Schumacher received little attention for his first theatrically released films, The Incredible Shrinking Woman and D.C. Cab, but rose to prominence after directing St. Elmo's Fire, The Lost Boys, and The Client. Schumacher was selected to replace Tim Burton as director of the Batman franchise and oversaw Batman Forever and Batman & Robin. Later, Schumacher directed smaller-budgeted films, including Tigerland and Phone Booth. In 2004, he directed The Phantom of the Opera, which was released to mixed reviews. His final directorial work was two episodes of House of Cards.

Early life and education

Joel T. Schumacher was born on August 29, 1939, in New York City. His parents were Francis Schumacher, a Baptist from Knoxville, Tennessee, who died from pneumonia when Joel was four, and Marian (Kantor), a Swedish Jew. He was raised by his mother in Long Island City. During his youth, he used LSD and methamphetamine and started drinking alcohol by age nine. In 1965, he graduated from Parsons School of Design, after having studied at the Fashion Institute of Technology, and later became a designer for Revlon in 1966.

At the time of his mother's death in 1965, Schumacher stated that his "life seemed like a joke" as he was $50,000 in debt, lost multiple teeth, and only weighed . However, in 1970, he stopped using drugs and became employed at Henri Bendel. He later stated that "I got my self-respect back getting a good day's pay for a good day's work."

Career

Production designer

In 1972, Schumacher served as a costume designer for Play It as It Lays and designed the wardrobes of Dyan Cannon, Joan Hackett, and Raquel Welch for the film The Last of Sheila. In 1973, he served as a costume designer for Woody Allen's Sleeper, and Paul Mazursky's Blume in Love. In 1974, he served as the production designer of Killer Bees. He later served as a costume designer for The Time of the Cuckoo, The Prisoner of Second Avenue and Interiors.

Early filmmaking

In 1974, Schumacher wrote a script for an eponymous biographic made-for-television movie based on the life of Virginia Hill. He was selected to serve as the movie's director and started filming on September 9.

In 1974, he and Howard Rosenman wrote the script for Sparkle which later went into production in 1975, and was released in 1976. His original plan for the film was for the film to be a "black Gone with the Wind", but had to be modest due to the limited budget given to the production by Warner Bros. According to Schumacher the film represented his "personal fascination" with Jesse Jackson, Angela Davis, Tammi Terrell, and Diana Ross. He was later selected to write the screenplays for Car Wash and The Wiz.

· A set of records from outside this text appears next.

(* ===== verification/Transfer.v ===== *)
(** * Transfers, balance locks and coin-seconds fees
      (protocol/transfer.hpp, protocol/transfer.cpp, transfer_evaluator.cpp,
      is_authorized_asset.cpp, balance_lock_evaluator.cpp, csaf_evaluator.cpp)

    Each evaluator is its [do_evaluate] followed by its [do_apply]; the values
    the first stores in members of the evaluator are passed to the second. *)
From S2P Require Import Prelude FlatMap FcInt Asset Pledge ChainState.
From S2P Require Import AccountStats Voter Balance.
Local Open Scope Z_scope.
Import asset pledge chain acc voter balance.

Module transfer.
#[local] Notation M := (M database).

(** The flags of an asset ([asset_issuer_permission_flags]). *)
Definition has_flag (a : asset_object) (flag : Z) : bool := negb (Z.land (flags a) flag =? 0).
Definition charges_market_fees (a : asset_object) : bool := has_flag a 1.
Definition enabled_whitelist (a : asset_object) : bool := has_flag a 2.
Definition can_override (a : asset_object) : bool := has_flag a 4.
Definition is_transfer_restricted (a : asset_object) : bool := has_flag a 8.

(** [_validate_authorized_asset] and the inline test in front of it. *)
Definition validate_authorized_asset (acct : account_object) (aid : Z) (a : asset_object)
    : result unit :=
  if enabled_whitelist a || match allowed_assets acct with Some _ => true | None => false end then
    guard_ok (match allowed_assets acct with
              | Some allowed => bool_decide (aid ∈ allowed) | None => true end) assert_exception ;;
    if negb (enabled_whitelist a) then Ok tt
    else
      guard_ok (forallb (fun id => negb (bool_decide (id ∈ blacklist_authorities a)))
                  (blacklisting_accounts acct)) assert_exception ;;
      if bool_decide (whitelist_authorities a = ∅) then Ok tt
      else guard_ok (existsb (fun id => bool_decide (id ∈ whitelist_authorities a))
                       (whitelisting_accounts acct)) assert_exception
  else Ok tt.
(** [adjust_balance] is exact.  When it succeeds, the account's balance of
    that asset changes by the delta and no other balance changes; the supply of
    that asset changes by the delta and of no other asset; the core balance in
    the statistics stays in step; no balance becomes negative; and a debit
    beyond the balance never succeeds. *)
Theorem adjust_balance_exact {F : FcInt} {FL : FcIntLaws F} {C : ChainConfig}
    (account : Z) (delta : asset) (d d' : database) (u : unit) :
  adjust_balance account delta d = Ok (u, d') -> ledger_inv (ledger_of d) ->
  ledger_inv (ledger_of d') /\
  balance_of d' account (asset_id delta) = balance_of d account (asset_id delta) + amount delta /\
  (forall k, k <> (account, asset_id delta) -> balances d' !! k = balances d !! k) /\
  (forall aid, supply aid (ledger_of d') = supply aid (ledger_of d)
                                          + (if asset_id delta =? aid then amount delta else 0)) /\
  0 <= balance_of d account (asset_id delta) + amount delta.
Proof.
  intros H Hi. pose proof (adjust_balance_inv _ _ _ _ _ H Hi) as Hi'.
  pose proof (fun aid => adjust_balance_supply _ _ _ _ _ aid H) as Hs.
  destruct (adjust_balance_balances _ _ _ _ _ H) as [Hb Ho].
  split_and!; try done. rewrite <- Hb. unfold balance_of.
  destruct (balances d' !! (account, asset_id delta)) eqn:E; cbn; [|lia]. by apply (proj2 Hi' _ _ E).
Qed.
Lemma transfer_from_balance_with_secondary_authority_witness :
  exists d', @transfer fc_checked no_proxy 10 ex_transfer bank = Ok (tt, d') /\
    required_active ex_transfer = [] /\
    balance_of bank 10 0 = 1000 /\ balance_of d' 10 0 = 900.
Proof.
  destruct (@transfer fc_checked no_proxy 10 ex_transfer bank) as [[[] d']|e] eqn:E;
    [|exfalso; vm_compute in E; discriminate E].
  exists d'. split; [reflexivity|].
  destruct (@transfer_from_balance_with_secondary_authority fc_checked fc_checked_laws no_proxy
    (fun _ => true) 10 ex_transfer ex_ext bank d' tt) as (H1 & _ & H2 & _);
    [reflexivity..|discriminate|vm_compute; reflexivity|exact E|].
  split; [exact H1|]. split; [reflexivity|]. exact H2.
Defined.
Lemma update_pledge_mining_bonus_neutral d u d' :
  due_payable d -> update_pledge_mining_bonus d = Ok (u, d') -> neutral d d'.
Proof.
  intros [P1 P2] H. unfold update_pledge_mining_bonus in H. peel H as dg Hg. cbv zeta in H.
  set (now := head_block_num d) in *.
  set (due := filter (fun x => due_bonus now x.2) (map_to_list (witnesses d))) in H.
  set (old := filter (fun x => due_bonus now x.2) (map_to_list (replaced_witnesses d))) in H.
  step H as u1 d1 H1. step H as u2 d2 H2. step H as u3 d3 H3.
  destruct (filtered_entries (fun x => due_bonus now x.2) (witnesses d)) as [N1 L1]. fold due in N1, L1.
  destruct (filtered_entries (fun x => due_bonus now x.2) (replaced_witnesses d)) as [N2 L2].
  fold old in N2, L2.
  apply (bonus_round id) in H1 as (S1 & M1).
  2: { intros x Hx. apply P1; [by apply L1|]. by apply list_elem_of_filter in Hx as [? _]. }
  apply (bonus_round fst) in H2 as (S2 & M2).
  2: { intros x Hx. eapply payable_same; [exact M1|]. apply P2; [by apply L2|].
       by apply list_elem_of_filter in Hx as [? _]. }
  destruct (same_mining_trans _ _ _ M1 M2) as [W2 R2 _ _ _].
  apply mfor_upd in H3. apply mfor_upd in H. rewrite fold_witnesses in H3. rewrite fold_replaced in H.
  assert (shift d2 d' (only CORE_ASSET_AID (- zsum (owed_bonus <$> due.*2) - zsum (owed_bonus <$> old.*2)))) as S3.
  { apply same_shift; try (by rewrite H, H3). rewrite H, H3. unfold owed_coins. cbn. rewrite W2, R2.
    rewrite !msum_alter_list by done. lia. }
  pose proof (shift_trans _ _ _ _ _ S1 S2) as S4. shift_seq S4 S3.
Qed.

(** ** Changing a pledge *)
Lemma update_pledge_of_neutral id x n d r d' :
  update_pledge_of id x n d = Ok (r, d') ->
  neutral d d' /\ witnesses d' = witnesses d /\ replaced_witnesses d' = replaced_witnesses d.
Proof.
  intros H. unfold update_pledge_of in H. peel H as dg Hg. peel H as p Hp. peel H as y Hy. destruct y as [delta p'].
  step H as u1 d1 H1. injection H1 as _ <-. injection H as _ <-. split_and!; [|done..]. by apply same_neutral.
Qed.
Lemma add_mining_pledge_neutral acc x d u d' :
  add_mining_pledge acc x d = Ok (u, d') -> neutral d d' /\ witnesses d' = witnesses d.
Proof.
  intros H. split.
  - eapply shift_ext; [intros a; apply only_zero|]. eapply modify_stats_shift; [exact H|].
    intros s s' _ Hf. apply bind_ok in Hf as (y & _ & [= <-]). split_and!; [done..|cbn; lia].
  - by apply modify_stats_ok in H as (s & s' & _ & _ & ->).
Qed.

In 1978, Schumacher was selected to serve as the director of Amateur Night at the Dixie Bar and Grill which was later released in 1979. On January 31, 1980, he submitted a script for A Chorus Line, but the film underwent rewrites in development hell.

In 1979, he was selected to serve as the director of The Incredible Shrinking Woman, his first theatrically released film, to replace John Landis, who had left after Universal Pictures had reduced the film's budget. In 1981, the film was released to negative reviews, and was a box office bomb. The film was initially given a $30 million budget, but it was reduced to $11–13 million although it would later rise to over $20 million due to the cost of special effects.

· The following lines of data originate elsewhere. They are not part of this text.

Definition record_forward (price : Z) (paid : flat_map Z Z) (a : active_post_object) : result active_post_object :=
  x ← safe_add (forward_award a) price;
  insert_all (fun uid y => insert_receiptor uid 0 y) paid (a <| forward_award := x |>).
(** The price of forwarding goes to the receiptors of the forwarded post. *)
Definition pay_forward (latest_periods sign_account : Z) (op : post_operation) (plan : post_plan) : M unit :=
  d ← get;
  k ← lift (deref (pp_origin plan) undefined_behaviour);
  p ← lift (deref (posts (contents d) !! k) undefined_behaviour);
  price ← lift (deref (forward_price p) undefined_behaviour);
  use_signing (pp_auth plan) (po_poster op) sign_account price ;;
  spend_prepaid (po_poster op) price ;;
  '(surplus, paid) ← pay_post adjust_prepaid k.1.1 price (receiptors p);
  touch_active_post k (post_create_time p) (record_forward price paid) (record_forward price paid) ;;
  credit_platform latest_periods k.1.1 (Asset 0 CORE_ASSET_AID) surplus.

Definition owner_of_all : receiptor_parameter := Receiptor PERCENT_100 false 0 0 NEVER.
Definition default_receiptors (platform poster : Z) : flat_map Z receiptor_parameter :=
  if platform =? poster then fm_set poster owner_of_all []
  else fm_set poster (Receiptor (PERCENT_100 - DEFAULT_PLATFORM_RECEIPTS_RATIO) false 0 0 NEVER)
         (fm_set platform (Receiptor DEFAULT_PLATFORM_RECEIPTS_RATIO false 0 0 NEVER) []).
Definition new_post (op : post_operation) (e : option post_ext) (now : Z) : post_object :=
  {| post_type := default Post_Type_Post (e ≫= px_post_type);
     origin_poster := po_origin_poster op; origin_post_pid := po_origin_post_pid op;
     origin_platform := po_origin_platform op; hash_value := po_hash_value op; post_extra_data := po_extra_data op;
     title := po_title op; body := po_body op; post_create_time := now; post_last_update_time := now;
     receiptors := default (default_receiptors (po_platform op) (po_poster op)) (e ≫= px_receiptors);
     forward_price := e ≫= px_forward_price; license_lid := e ≫= px_license_lid;
     post_permission_flags := default 255 (e ≫= px_permission_flags); score_settlement := false |}.
Definition post (latest_periods sign_account : Z) (op : post_operation) : M unit :=
  d ← get;
  plan ← lift (post_evaluate sign_account op d);
  modify_stats (po_poster op) (fun s => Ok (s <| last_post_sequence ::= fun n => u64 (n + 1) |>)) ;;
  when (is_forward (pp_ext plan ≫= px_post_type)) (pay_forward latest_periods sign_account op plan) ;;
  let k := (po_platform op, po_poster op, po_post_pid op) in
  d1 ← get;
  fc_assert (negb (some (posts (contents d1) !! k))) ;;
  set_post k (new_post op (pp_ext plan) (head_block_time d)).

In 1983, he directed D.C. Cab starring Mr. T, but later stated that he only worked on the film as he needed a job.

St. Elmo's Fire and The Lost Boys

In 1984, Schumacher was selected by Columbia Pictures to direct St. Elmo's Fire and was secretive during the production of the film. In 1987, he directed The Lost Boys. Both films were successful among young people and were his first major critical and commercial successes.

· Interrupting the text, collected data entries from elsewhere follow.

(* ===== verification/Awards.v ===== *)
(** * Awards for posts and platforms (db_update.cpp)

    At the end of a period the posts with enough score are paid from the budget
    pool: part of an award goes to the receiptors of the post, part to those who
    scored it, and a part of that to their registrars and referrers.  Platforms
    are paid for the scores of their posts, and in another rhythm for their votes. *)
From S2P Require Import Prelude FlatMap FcInt Asset Pledge ChainState.
From S2P Require Import AccountStats Voter Balance Payroll BlockUpdate Platform Content.
Local Open Scope Z_scope.
Import asset pledge chain acc voter balance payroll updates platform posting.

Module awards.
#[local] Notation M := (M database).

(** [86400 * 365]. *)
Definition YEAR : Z := 31536000.
Definition DEFAULT_SCORE_RECEIPTS_RATIO : Z := 2500.

Section ops.
Context {F : FcInt} {C : ChainConfig}.
(** [_latest_active_post_periods] of the node. *)
Variable latest_periods : Z.

(** ** Clearing *)
Definition clear_active_post : M unit :=
  upd (fun d =>
    let now := current_active_post_sequence (dgp d) in
    if now <=? latest_periods then d
    else d <| contents ::= fun c => c <| active_posts ::=
           filter (fun x => u64 (now - latest_periods + 1) <= x.1.1.2) |> |>).
Definition clear_expired_scores : M unit :=
  upd (fun d =>
    let bound := u32 (head_block_time d - approval_expiration (extension_parameters (params d))) in
    d <| contents ::= fun c => c <| scores ::= filter (fun x => bound < score_create_time x.2) |> |>).

(** ** The scores of a post *)
(** The scores of an active post in the order of the index by period. *)
Definition scores_of (d : database) (k : Z * Z * Z * Z) : list (Z * Z * Z * Z * score_object) :=
  let '(platform, poster, period, pid) := k in
  ordered (fun x => [score_id x.2])
    (filter (fun x => x.1.1 = (platform, poster, pid) /\ score_period x.2 = period) (map_to_list (scores (contents d)))).
(** Scores count in full up to the first turning point, less and less between
    the two, and with the least weight beyond the second. *)
Section curve.
Variables (p : extension_parameter_type) (first second : Z).
Definition get_part_effective_csaf (b e : Z) : result Z :=
  average ← u128_div (u128_add b e) 2;
  x ← u128_div (u128_mul (u128_sub second average) (u32 (PERCENT_100 - approval_casf_min_weight p)))
        (u128_sub second first);
  let slope := u128_to_i64 (u128_add x (approval_casf_min_weight p)) in
  y ← u128_div (u128_mul (u128_sub e b) slope) PERCENT_100;
  Ok (u128_to_i64 y).
Definition beyond (total : Z) : result Z :=
  x ← u128_div (u128_mul (u128_sub total second) (approval_casf_min_weight p)) PERCENT_100;
  Ok (u128_to_i64 x).
(** [csaf] brings the total from [last] to [total]. *)
Definition effective_csaf (csaf last total : Z) : result Z :=
  if total <=? first then Ok csaf
  else if total <=? second then
    if last <? first then
      x ← get_part_effective_csaf first total; safe_add (u128_to_i64 (u128_sub first last)) x
    else get_part_effective_csaf last total
  else if last <? first then
    a ← safe_add 0 (u128_to_i64 (u128_sub first last));
    x ← get_part_effective_csaf first second; b ← safe_add a x;
    y ← beyond total; safe_add b y
  else if last <? second then
    x ← get_part_effective_csaf last second; a ← safe_add 0 x;
    y ← beyond total; safe_add a y
  else x ← safe_mul csaf (approval_casf_min_weight p); safe_div x PERCENT_100.
(** The scores with what they count and whether they approve, and the sum. *)
Fixpoint effective_scores (l : list (Z * Z * Z * Z * score_object)) (last sum : Z)
    : result (list (Z * Z * Z * Z * Z * bool) * Z) :=
  match l with
  | [] => Ok ([], sum)
  | (k, s) :: l' =>
      let total := u128_add last (score_csaf s) in
      x ← effective_csaf (score_csaf s) last total;
      sum' ← safe_add sum x;
      '(r, t) ← effective_scores l' total sum';
      Ok ((k, x, 0 <=? score s) :: r, t)
  end.
End curve.
Definition get_effective_csaf (d : database) (k : Z * Z * Z * Z) (a : active_post_object)
    : result (list (Z * Z * Z * Z * Z * bool) * Z) :=
  let p := extension_parameters (params d) in
  let x := u128_of (total_csaf a) in
  first ← u128_div (u128_mul x (approval_casf_first_rate p)) PERCENT_100;
  second ← u128_div (u128_mul x (approval_casf_second_rate p)) PERCENT_100;
  effective_scores p first second (scores_of d k) 0 0.

(** ** The posts that are awarded *)
Record candidates := {
  total_csaf_amount : Z;
  total_effective_csaf_amount : Z;
  platform_csaf_amount : flat_map Z Z;
  post_effective_casf : list (Z * Z * Z * Z * Z * Z) }.
(** [m[k] += x]. *)
Definition bump (k x : Z) (m : flat_map Z Z) : result (flat_map Z Z) :=
  y ← safe_add (default 0 (fm_find k m)) x; Ok (fm_set k y m).
(** Approval weighted by the scores, from -5 to 5. *)
Definition approval_amount (d : database) (k : Z * Z * Z * Z) : Z :=
  fold_left (fun t x => t + Z.quot (score_csaf x.2 * score x.2 * casf_modulus (extension_parameters (params d)))
                             (5 * PERCENT_100)) (scores_of d k) 0.
Definition platform_awarded (d : database) (platform : Z) : bool :=
  (hardfork d <? HEAD_FORK_05) ||
  match find_platform_by_owner d platform with
  | None => false
  | Some pl => p_is_valid pl &&
      negb (i64 (p_total_votes pl) <? platform_content_award_min_votes (extension_parameters (params d)))
  end.
Definition consider (d : database) (acc : candidates) (x : Z * Z * Z * Z * active_post_object) : result candidates :=
  let '((platform, poster, period, pid) as k, a) := x in
  if negb (platform_awarded d platform) then Ok acc
  else
    acc ← (if min_effective_csaf (extension_parameters (params d)) <=? total_csaf a then
             let approval := i128_to_i64 (approval_amount d k) in
             csaf ← safe_add (total_csaf a) approval;
             if 0 <? csaf then
               t ← safe_add (total_effective_csaf_amount acc) csaf;
               Ok {| total_csaf_amount := total_csaf_amount acc; total_effective_csaf_amount := t;
                     platform_csaf_amount := platform_csaf_amount acc;
                     post_effective_casf := post_effective_casf acc ++ [(k, csaf, approval)] |}
             else Ok acc
           else Ok acc);
    m ← match fm_find platform (platform_csaf_amount acc) with
        | Some y => z ← safe_add y (total_csaf a); Ok (fm_set platform z (platform_csaf_amount acc))
        | None => Ok (fm_set platform (total_csaf a) (platform_csaf_amount acc))
        end;
    t ← safe_add (total_csaf_amount acc) (total_csaf a);
    Ok {| total_csaf_amount := t; total_effective_csaf_amount := total_effective_csaf_amount acc;
          platform_csaf_amount := m; post_effective_casf := post_effective_casf acc |}.
Definition active_posts_now (d : database) : list (Z * Z * Z * Z * active_post_object) :=
  ordered (fun x => [active_id x.2])
    (filter (fun x => x.1.1.2 = current_active_post_sequence (dgp d)) (map_to_list (active_posts (contents d)))).
Fixpoint consider_all (d : database) (l : list (Z * Z * Z * Z * active_post_object)) (acc : candidates)
    : result candidates :=
  match l with
  | [] => Ok acc
  | x :: l' => acc' ← consider d acc x; consider_all d l' acc'
  end.
Definition get_candidates (d : database) : result candidates :=
  consider_all d (active_posts_now d)
    {| total_csaf_amount := 0; total_effective_csaf_amount := 0; platform_csaf_amount := []; post_effective_casf := [] |}.
(** What a yearly amount is for the period that ends. *)
Definition per_period (yearly last next : Z) : result Z :=
  u128_div (u128_mul (u128_of yearly) (next - last)) YEAR.

(** ** Awards of a post *)
(** What is to be paid: balances, the part platforms got as receiptors and the part
    of it that is theirs as platforms, and what registrars and referrers share. *)
Record payouts := {
  adjust_balance_map : flat_map Z Z;
  platform_receiptor_award : flat_map Z (Z * Z);
  registrar_and_referrer_award : flat_map Z Z }.
Definition modify_active (k : Z * Z * Z * Z) (f : active_post_object -> result active_post_object) : M unit :=
  d ← get;
  a ← lift (deref (active_posts (contents d) !! k) undefined_behaviour);
  a' ← lift (f a);
  upd (fun d => d <| contents ::= fun c => c <| active_posts ::= <[k := a']> |> |>).
Definition set_profits (k : Z * Z * Z * Z) (x : Z) : M unit :=
  d ← get;
  s ← lift (deref (scores (contents d) !! k) assert_exception);
  upd (fun d => d <| contents ::= fun c => c <| scores ::= <[k := s <| score_profits := x |>]> |> |>).
(** The part [rate] of [x]. *)
Definition fraction (x rate : Z) : result Z :=
  y ← u128_div (u128_mul (u128_of x) rate) PERCENT_100; Ok (u128_to_i64 y).
(** The receiptors get their share of [earned]; [temp] is left for the platform. *)
Fixpoint award_receiptors (platform earned : Z) (rs : flat_map Z receiptor_parameter) (temp : Z)
    (balances receiptor : flat_map Z Z) : result (flat_map Z Z * flat_map Z Z * Z) :=
  match rs with
  | [] => Ok (balances, receiptor, temp)
  | (uid, q) :: rs' =>
      if uid =? platform then award_receiptors platform earned rs' temp balances receiptor
      else
        to_add ← fraction earned (cur_ratio q);
        balances ← bump uid to_add balances;
        temp ← safe_sub temp to_add;
        award_receiptors platform earned rs' temp balances (fm_emplace uid to_add receiptor)
  end.
Definition add_platform_award (platform temp only_platform : Z) (m : flat_map Z (Z * Z)) : result (flat_map Z (Z * Z)) :=
  match fm_find platform m with
  | Some (x, y) => x' ← safe_add x temp; y' ← safe_add y only_platform; Ok (fm_set platform (x', y') m)
  | None => Ok (fm_set platform (temp, only_platform) m)
  end.
(** Those who scored the post share [score_earned]; registrars and referrers get a
    part of it since the 0.5 hardfork. *)
Fixpoint award_scores (approval score_earned total : Z) (l : list (Z * Z * Z * Z * Z * bool)) (earned : Z)
    (acc : payouts) : M (Z * payouts) :=
  match l with
  | [] => mret (earned, acc)
  | (k, eff, approve) :: l' =>
      d ← get;
      let p := extension_parameters (params d) in
      let x := u128_mul (u128_of eff) score_earned in
      y ← lift (if (approval <? 0) && negb approve
                then u128_div (u128_mul x (disapprove_award_modulus p)) (u128_mul total PERCENT_100)
                else u128_div x total);
      let to_add := u128_to_i64 y in
      set_profits k to_add ;;
      acc' ← lift (if HEAD_FORK_05 <=? hardfork d then
                     z ← fraction to_add (registrar_referrer_rate_from_score p);
                     r ← bump k.2 z (registrar_and_referrer_award acc);
                     w ← safe_sub to_add z;
                     b ← bump k.2 w (adjust_balance_map acc);
                     Ok {| adjust_balance_map := b; platform_receiptor_award := platform_receiptor_award acc;
                           registrar_and_referrer_award := r |}
                   else
                     b ← bump k.2 to_add (adjust_balance_map acc);
                     Ok {| adjust_balance_map := b; platform_receiptor_award := platform_receiptor_award acc;
                           registrar_and_referrer_award := registrar_and_referrer_award acc |});
      earned' ← lift (safe_add earned to_add);
      award_scores approval score_earned total l' earned' acc'
  end.
(** [earned_of]: what the post earned, the part of the scores, and of the receiptors. *)
Definition earned_of (d : database) (per total csaf approval : Z) : result (Z * Z) :=
  let p := extension_parameters (params d) in
  x ← u128_div (u128_mul per csaf) total;
  let post_earned := u128_to_i64 x in
  score_earned ← fraction post_earned
    (if hardfork d <? HEAD_FORK_05 then DEFAULT_SCORE_RECEIPTS_RATIO else scorer_earnings_rate p);
  rest ← safe_sub post_earned score_earned;
  receiptor_earned ← (if 0 <=? approval then Ok rest else fraction rest (receiptor_award_modulus p));
  Ok (score_earned, receiptor_earned).
Definition award_post (per total : Z) (acc : payouts) (x : Z * Z * Z * Z * Z * Z) : M payouts :=
  let '((platform, poster, period, pid) as k, csaf, approval) := x in
  d ← get;
  '(score_earned, receiptor_earned) ← lift (earned_of d per total csaf approval);
  p ← lift (get_post_by_platform d platform poster pid);
  '(b, receiptor, temp) ← lift (award_receiptors platform receiptor_earned (receiptors p) receiptor_earned
                                  (adjust_balance_map acc) []);
  b ← lift (bump platform temp b);
  let receiptor := fm_emplace platform temp receiptor in
  only_platform ← lift (if poster =? platform then fraction receiptor_earned DEFAULT_PLATFORM_RECEIPTS_RATIO else Ok temp);
  pa ← lift (add_platform_award platform temp only_platform (platform_receiptor_award acc));
  let acc := {| adjust_balance_map := b; platform_receiptor_award := pa;
                registrar_and_referrer_award := registrar_and_referrer_award acc |} in
  modify_active k (fun a => insert_all (fun uid y => insert_receiptor uid y 0) receiptor
    (a <| positive_win := 0 <=? approval |> <| post_award := receiptor_earned |>)) ;;
  if score_settlement p then mret acc
  else
    d1 ← get;
    a ← lift (deref (active_posts (contents d1) !! k) undefined_behaviour);
    '(l, total_award) ← lift (get_effective_csaf d1 k a);
    '(earned, acc) ← award_scores approval score_earned (u128_of total_award) l 0 acc;
    modify_active k (fun a => z ← safe_add earned receiptor_earned; Ok (a <| post_award := z |>)) ;;
    modify_post (platform, poster, pid) (fun p => Ok (p <| score_settlement := true |>)) ;;
    mret acc.
Fixpoint award_posts (per total : Z) (l : list (Z * Z * Z * Z * Z * Z)) (acc : payouts) : M payouts :=
  match l with
  | [] => mret acc
  | x :: l' => acc' ← award_post per total acc x; award_posts per total l' acc'
  end.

Following The Lost Boys, Schumacher directed Cousins (a remake of the French film Cousin Cousine), Flatliners, Dying Young, Falling Down, and The Client.

Batman
Schumacher was selected by Warner Bros. in 1993 to replace Tim Burton as the director of the Batman franchise. He directed Batman Forever, which was a stylistic departure from Burton's Batman and Batman Returns. Batman Forever was released to mixed reviews, but was more financially successful than Batman Returns.

He later directed Batman & Robin, which was rushed into production following Batman Forever and was intentionally made toyetic and light-hearted to appeal to children and sell merchandise. The film was released to largely negative reviews and did not perform as well at the box-office as any of its predecessors causing a planned sequel, Batman Unchained, to be cancelled. Schumacher later approached Warner Bros. to pitch concepts for a new Batman movie which were inspired by Frank Miller's graphic novels, Batman: Year One and The Dark Knight Returns. But due to the box-office bomb of Batman & Robin along with the negative impact that the film had on his reputation, Warner Bros. refused to let him develop another Batman film. Schumacher later apologized for the quality of Batman & Robin in 2017.

It was alleged that Schumacher, a gay man, had added homoerotic elements to the film with the most prominent being the rubber nipples, codpieces, and close-up camera shots of Batman and Robin's buttocks. Schumacher stated that the designs of the suits had been based on anatomically correct Greek statues and medical drawings. However, in 2005, Clooney said that Schumacher told him that Batman was gay.

Later career

Following Batman & Robin Schumacher directed 8mm, Flawless, Tigerland, Bad Company, Phone Booth, Veronica Guerin, The Phantom of the Opera, The Number 23, Blood Creek, Twelve, and Trespass.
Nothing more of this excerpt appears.